The stretch from the line with "Series are aligned" through the line with "name : option string;" in the records below: write it out exactly, and nothing else.
= = = = = = =
Lemma contains_chars_spec (p l : list ascii) :
  contains_chars p l = true <-> exists a b, l = (a ++ p ++ b)%list.
Proof.
  induction l as [| x l IH]; simpl.
  - rewrite orb_false_r, starts_with_spec. split.
    + intros [b Hb]. exists [], b. exact Hb.
    + intros [a [b Hab]]. destruct a; [exists b; exact Hab | discriminate].
  - rewrite orb_true_iff, starts_with_spec, IH. split.
    + intros [[b Hb] | [a [b Hab]]].
      * exists [], b. exact Hb.
      * exists (x :: a), b. simpl. rewrite Hab. reflexivity.
    + intros [a [b Hab]]. destruct a as [| y a].
      * left. exists b. exact Hab.
      * right. injection Hab as _ Hab. exists a, b. exact Hab.
Qed.

Lemma contains_chars_nil (l : list ascii) : contains_chars [] l = true.
Proof. destruct l; reflexivity. Qed.

Lemma contains_chars_refl (l : list ascii) : contains_chars l l = true.
Proof. apply contains_chars_spec. exists [], []. simpl. rewrite app_nil_r. reflexivity. Qed.

Lemma lower_char_idempotent (c : ascii) : lower_char (lower_char c) = lower_char c.
Proof. destruct c as [[] [] [] [] [] [] [] []]; reflexivity. Qed.

Lemma lower_chars_idempotent (l : list ascii) : lower_chars (lower_chars l) = lower_chars l.
Proof.
  unfold lower_chars. rewrite List.map_map. apply List.map_ext.
  intros c. apply lower_char_idempotent.
Qed.

Lemma contains_chars_lower (p l : list ascii) :
  contains_chars p l = true -> contains_chars (lower_chars p) (lower_chars l) = true.
Proof.
  rewrite !contains_chars_spec. intros [a [b ->]].
  exists (lower_chars a), (lower_chars b). unfold lower_chars.
  rewrite !List.map_app. reflexivity.
Qed.

Lemma lstrip_no_lead (l : list ascii) : no_lead (lstrip_chars l).
Proof.
  induction l as [| c l IH]; simpl; [exact I |].
  destruct (is_space c) eqn:E; [exact IH | exact E].
Qed.

Lemma lstrip_fixed (l : list ascii) : no_lead l -> lstrip_chars l = l.
Proof. destruct l as [| c l]; simpl; [reflexivity | intros ->; reflexivity]. Qed.

Lemma lstrip_app (x core : list ascii) :
  no_lead core -> lstrip_chars (x ++ core) = (lstrip_chars x ++ core)%list.
Proof.
  intros Hcore. induction x as [| c x IH]; simpl.
  - apply lstrip_fixed, Hcore.
  - destruct (is_space c); [exact IH | reflexivity].
Qed.

Lemma lstrip_suffix (l : list ascii) : exists w, l = (w ++ lstrip_chars l)%list.
Proof.
  induction l as [| c l [w IH]]; simpl.
  - exists []. reflexivity.
  - destruct (is_space c).
    + exists (c :: w). simpl. rewrite <- IH. reflexivity.
    + exists []. reflexivity.
Qed.

Lemma rstrip_prefix (l : list ascii) : exists w, l = (rstrip_chars l ++ w)%list.
Proof.
  unfold rstrip_chars. destruct (lstrip_suffix (rev l)) as [w Hw].
  exists (rev w). rewrite <- rev_app_distr, <- Hw, rev_involutive. reflexivity.
Qed.

Lemma rstrip_app (core y : list ascii) :
  no_lead (rev core) -> exists z, rstrip_chars (core ++ y) = (core ++ z)%list.
Proof.
  intros Hcore. unfold rstrip_chars.
  rewrite rev_app_distr, (lstrip_app _ _ Hcore), rev_app_distr, rev_involutive.
  eexists. reflexivity.
Qed.

Lemma no_lead_app (x y : list ascii) : x <> [] -> no_lead x -> no_lead (x ++ y).
Proof. destruct x; [congruence | intros _ H; exact H]. Qed.

Lemma strip_no_trail (l : list ascii) : no_lead (rev (strip_chars l)).
Proof.
  unfold strip_chars, rstrip_chars. rewrite rev_involutive. apply lstrip_no_lead.
Qed.

Lemma strip_no_lead (l : list ascii) : no_lead (strip_chars l).
Proof.
  unfold strip_chars.
  destruct (rstrip_prefix (lstrip_chars l)) as [w Hw].
  pose proof (lstrip_no_lead l) as Hl. rewrite Hw in Hl.
  destruct (rstrip_chars (lstrip_chars l)); [exact I | exact Hl].
Qed.

Lemma strip_middle (l : list ascii) :
  exists w1 w2, l = (w1 ++ strip_chars l ++ w2)%list.
Proof.
  destruct (lstrip_suffix l) as [w1 H1].
  destruct (rstrip_prefix (lstrip_chars l)) as [w2 H2].
  exists w1, w2. unfold strip_chars. rewrite <- H2. exact H1.
Qed.

(** Stripping both sides keeps a substring a substring. *)
Lemma contains_chars_strip (p l : list ascii) :
  contains_chars p l = true ->
  contains_chars (strip_chars p) (strip_chars l) = true.
Proof.
  intros H. apply contains_chars_spec in H as [a [b ->]].
  destruct (strip_chars p) as [| c core] eqn:Ecore.
  { apply contains_chars_nil. }
  destruct (strip_middle p) as [w1 [w2 Hp]]. rewrite Ecore in Hp.
  pose proof (strip_no_lead p) as Hlead. pose proof (strip_no_trail p) as Htrail.
  rewrite Ecore in Hlead, Htrail.
  set (k := c :: core) in *.
  assert (Hk : k <> []) by (subst k; discriminate).
  replace (a ++ p ++ b)%list with ((a ++ w1) ++ (k ++ (w2 ++ b)))%list
    by (rewrite Hp, <- !app_assoc; reflexivity).
  unfold strip_chars.
  rewrite lstrip_app by (apply no_lead_app; assumption).
  rewrite app_assoc.
  assert (Hrev : no_lead (rev (lstrip_chars (a ++ w1) ++ k))).
  { rewrite rev_app_distr. apply no_lead_app; [| exact Htrail].
    intros E. apply Hk. apply (f_equal (@rev ascii)) in E.
    rewrite rev_involutive in E. exact E. }
  destruct (rstrip_app _ (w2 ++ b) Hrev) as [z ->].
  apply contains_chars_spec. exists (lstrip_chars (a ++ w1)), z.
  rewrite <- app_assoc. reflexivity.
Qed.

End Strings.

Section SkillsScore.

Import AIScorer.
Local Open Scope Q_scope.

Lemma skill_found_existsb (req_skill : string) (rs : list string) :
  skill_found req_skill rs = existsb (skill_matches req_skill) rs.
Proof.
  induction rs as [| res rs IH]; simpl; [reflexivity |].
  unfold skill_matches at 1. rewrite IH.
  destruct (PyStr.contains req_skill res || PyStr.contains res req_skill); reflexivity.
Qed.

Lemma match_skills_filter (rs rq : list string) :
  match_skills rs rq =
  (List.filter (fun r => skill_found r rs) rq,
   List.filter (fun r => negb (skill_found r rs)) rq).
Proof.
  induction rq as [| r rq IH]; simpl; [reflexivity |].
  rewrite IH. destruct (skill_found r rs); reflexivity.
Qed.

Lemma skill_found_normalized (resume_skills : list string) (req : string) :
  skill_found (normalize req) (List.map normalize resume_skills) =
  is_matched resume_skills req.
Proof.
  rewrite skill_found_existsb. unfold is_matched.
  induction resume_skills as [| res rest IH]; simpl; [reflexivity |].
  rewrite IH. reflexivity.
Qed.

Lemma filter_map_normalize (resume_skills required_skills : list string) :
  List.filter (fun r => skill_found r (List.map normalize resume_skills))
              (List.map normalize required_skills) =
  List.map normalize (List.filter (is_matched resume_skills) required_skills).
Proof.
  induction required_skills as [| r rq IH]; simpl; [reflexivity |].
  rewrite skill_found_normalized, IH.
  destruct (is_matched resume_skills r); reflexivity.
Qed.
(** * pandas-ta: numeric helpers of [pandas_ta/utils/_core.py] and the
      [hl2] indicator of [pandas_ta/overlap/hl2.py]

    A shallow embedding of the helpers and of the part of Python, numpy and
    pandas they run on, followed by the properties of the specification.

    Conventions of the embedding.
    - A Python [float] and a float64 cell of a Series is a primitive
      binary64 float ([PrimFloat.float]); the undefined value of a float
      Series is [nan].  Python's [int] is [Z]; an int64 cell is a [Z] kept in
      range by [wrap64].
    - A Series carries a default positional index (0, 1, 2, ...), so two
      Series are aligned when they have the same length; on different
      lengths pandas aligns on the union of the indices and leaves the
      unmatched positions undefined.
    - A Python call that may raise returns a [result]; a function whose
      body has no raising operation is a plain function.
    - A [str] is an ASCII string.  Console output ([print], [verbose]) is
      not part of the embedding. *)

From Stdlib Require Import String Ascii ZArith List Bool Lia Floats Sorted.
Import ListNotations.
Open Scope Z_scope.
#[local] Set Warnings "-inexact-float".

(** ** Python results and exceptions *)

Inductive exn : Set :=
| TypeError
| ValueError
| IndexError
| OverflowError
| AttributeError
| KeyError.

Inductive result (A : Type) : Type :=
| Ok (a : A)
| Raise (e : exn).

Arguments Ok {A} a.
Arguments Raise {A} e.

Definition bind {A B : Type} (r : result A) (k : A -> result B) : result B :=
  match r with
  | Ok a => k a
  | Raise e => Raise e
  end.

Notation "x <- r ;; k" := (bind r (fun x => k))
  (at level 61, r at next level, right associativity).

(** ** float64 and int64 cells *)

Module Cell.

(** [sys.float_info.epsilon], 2^-52. *)
Definition epsilon : float := 0x1p-52%float.

(** Conversion of an integer to the nearest float64 (ties to even), as
    numpy does when an int64 array is cast to float64 and as Python's
    [float(int)] does while the value is in range. *)
Definition of_Z (z : Z) : float :=
  SF2Prim (binary_normalize prec emax z 0 false).

(** Two's complement wrap-around of int64 arithmetic. *)
Definition wrap64 (z : Z) : Z :=
  (z + 2 ^ 63) mod 2 ^ 64 - 2 ^ 63.

(** Truncation of a finite float toward zero ([int(x)], [astype(int)]);
    [None] on nan and on the infinities. *)
Definition trunc (f : float) : option Z :=
  match Prim2SF f with
  | S754_zero _ => Some 0
  | S754_finite s m e =>
      let a := match e with
               | Zneg p => Z.shiftr (Zpos m) (Zpos p)
               | _ => Z.shiftl (Zpos m) e
               end in
      Some (if s then - a else a)
  | S754_infinity _ => None
  | S754_nan => None
  end.

End Cell.

(** ** Series: values with a default positional index, a name and the
    ad hoc [category] attribute the indicators attach *)

Inductive data : Type :=
| F64 (l : list float)
| I64 (l : list Z).

Record Series : Type := mkSeries {
  values : data;
  name : option string;
  category : option string
}.

(** The cells of a Series read as float64 ([astype(float)]). *)
Definition floats (d : data) : list float :=
  match d with
  | F64 l => l
  | I64 l => map Cell.of_Z l
  end.

Definition cells (s : Series) : list float := floats (values s).

Definition data_length (d : data) : nat :=
  match d with
  | F64 l => length l
  | I64 l => length l
  end.

(** [Series.size] *)
Definition size (s : Series) : Z := Z.of_nat (data_length (values s)).

(** Two Series with the default index are aligned when sizes agree. *)
Definition aligned (a b : Series) : Prop := size a = size b.

(** Positional shift by [k] places: forward for [k > 0], backward for
    [k < 0]; the vacated places receive [fill], the values pushed out are
    dropped. *)
Definition shift {A : Type} (fill : A) (k : Z) (l : list A) : list A :=
  let n := length l in
  if 0 <=? k
  then let j := Nat.min (Z.to_nat k) n in repeat fill j ++ firstn (n - j) l
  else let j := Nat.min (Z.to_nat (- k)) n in skipn j l ++ repeat fill j.
(** * QuickTips: extraction of betting tickets and their evaluation

    A shallow embedding of [quicktips.py] (the table extractor) and of
    [evaluate_quicktips.py] (the fuzzy evaluator), with the properties
    their specification states.

    - [Py]             the Python built-ins the two scripts call
    - [Quicktips]      quicktips.py
    - [Evaluate]       evaluate_quicktips.py
    - [QuicktipsFacts] what is proved of the extractor
    - [EvaluateFacts]  what is proved of the evaluator
    - [QuicktipsMore]  more of the extractor: cells, labels, printing
    - [EvaluateMore]   more of the evaluator: dates, ties, the two sides *)

From Stdlib Require Import ZArith NArith QArith Qround Lia.
From Stdlib Require Import Floats.SpecFloat.
From Stdlib Require Import Strings.String Strings.Ascii.
From stdpp Require Import base decidable option numbers list sets gmap.

Close Scope Q_scope.
Local Open Scope Z_scope.

(* ===================================================================== *)
(** * Python built-ins                                                     *)
(* ===================================================================== *)

Module Py.

(** A Python [str] is a sequence of Unicode code points. *)
Definition char := N.
Bind Scope N_scope with char.
Definition pystr := list char.

(** [ord "a"] is the code point of an ASCII character. *)
Definition ord (a : ascii) : char := N_of_ascii a.
Arguments ord _%_char.

(** String literals of this development are written in UTF-8 and decoded
    to code points (the en dash U+2013 takes three bytes). *)
Fixpoint utf8_decode (bs : list N) : pystr :=
  match bs with
  | [] => []
  | b0 :: r0 =>
    if (b0 <? 128)%N then b0 :: utf8_decode r0
    else if (b0 <? 224)%N then
      match r0 with
      | b1 :: r1 => ((b0 mod 32) * 64 + b1 mod 64)%N :: utf8_decode r1
      | _ => []
      end
    else if (b0 <? 240)%N then
      match r0 with
      | b1 :: b2 :: r2 =>
          ((b0 mod 16) * 4096 + (b1 mod 64) * 64 + b2 mod 64)%N :: utf8_decode r2
      | _ => []
      end
    else
      match r0 with
      | b1 :: b2 :: b3 :: r3 =>
          ((b0 mod 8) * 262144 + (b1 mod 64) * 4096 + (b2 mod 64) * 64 + b3 mod 64)%N
            :: utf8_decode r3
      | _ => []
      end
  end.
= = = = = = =
Exercise result
      Series are aligned when they have the same length; on different
      lengths pandas aligns on the union of the indices and leaves the
      unmatched positions undefined.
    - A Python call that may raise returns a [result]; a function whose
      body has no raising operation is a plain function.
    - A [str] is an ASCII string.  Console output ([print], [verbose]) is
      not part of the embedding. *)

From Stdlib Require Import String Ascii ZArith List Bool Lia Floats Sorted.
Import ListNotations.
Open Scope Z_scope.
#[local] Set Warnings "-inexact-float".

(** ** Python results and exceptions *)

Inductive exn : Set :=
| TypeError
| ValueError
| IndexError
| OverflowError
| AttributeError
| KeyError.

Inductive result (A : Type) : Type :=
| Ok (a : A)
| Raise (e : exn).

Arguments Ok {A} a.
Arguments Raise {A} e.

Definition bind {A B : Type} (r : result A) (k : A -> result B) : result B :=
  match r with
  | Ok a => k a
  | Raise e => Raise e
  end.

Notation "x <- r ;; k" := (bind r (fun x => k))
  (at level 61, r at next level, right associativity).

(** ** float64 and int64 cells *)

Module Cell.

(** [sys.float_info.epsilon], 2^-52. *)
Definition epsilon : float := 0x1p-52%float.

(** Conversion of an integer to the nearest float64 (ties to even), as
    numpy does when an int64 array is cast to float64 and as Python's
    [float(int)] does while the value is in range. *)
Definition of_Z (z : Z) : float :=
  SF2Prim (binary_normalize prec emax z 0 false).

(** Two's complement wrap-around of int64 arithmetic. *)
Definition wrap64 (z : Z) : Z :=
  (z + 2 ^ 63) mod 2 ^ 64 - 2 ^ 63.

(** Truncation of a finite float toward zero ([int(x)], [astype(int)]);
    [None] on nan and on the infinities. *)
Definition trunc (f : float) : option Z :=
  match Prim2SF f with
  | S754_zero _ => Some 0
  | S754_finite s m e =>
      let a := match e with
               | Zneg p => Z.shiftr (Zpos m) (Zpos p)
               | _ => Z.shiftl (Zpos m) e
               end in
      Some (if s then - a else a)
  | S754_infinity _ => None
  | S754_nan => None
  end.

End Cell.

(** ** Series: values with a default positional index, a name and the
    ad hoc [category] attribute the indicators attach *)

Inductive data : Type :=
| F64 (l : list float)
| I64 (l : list Z).

Record Series : Type := mkSeries {
  values : data;
  name : option string;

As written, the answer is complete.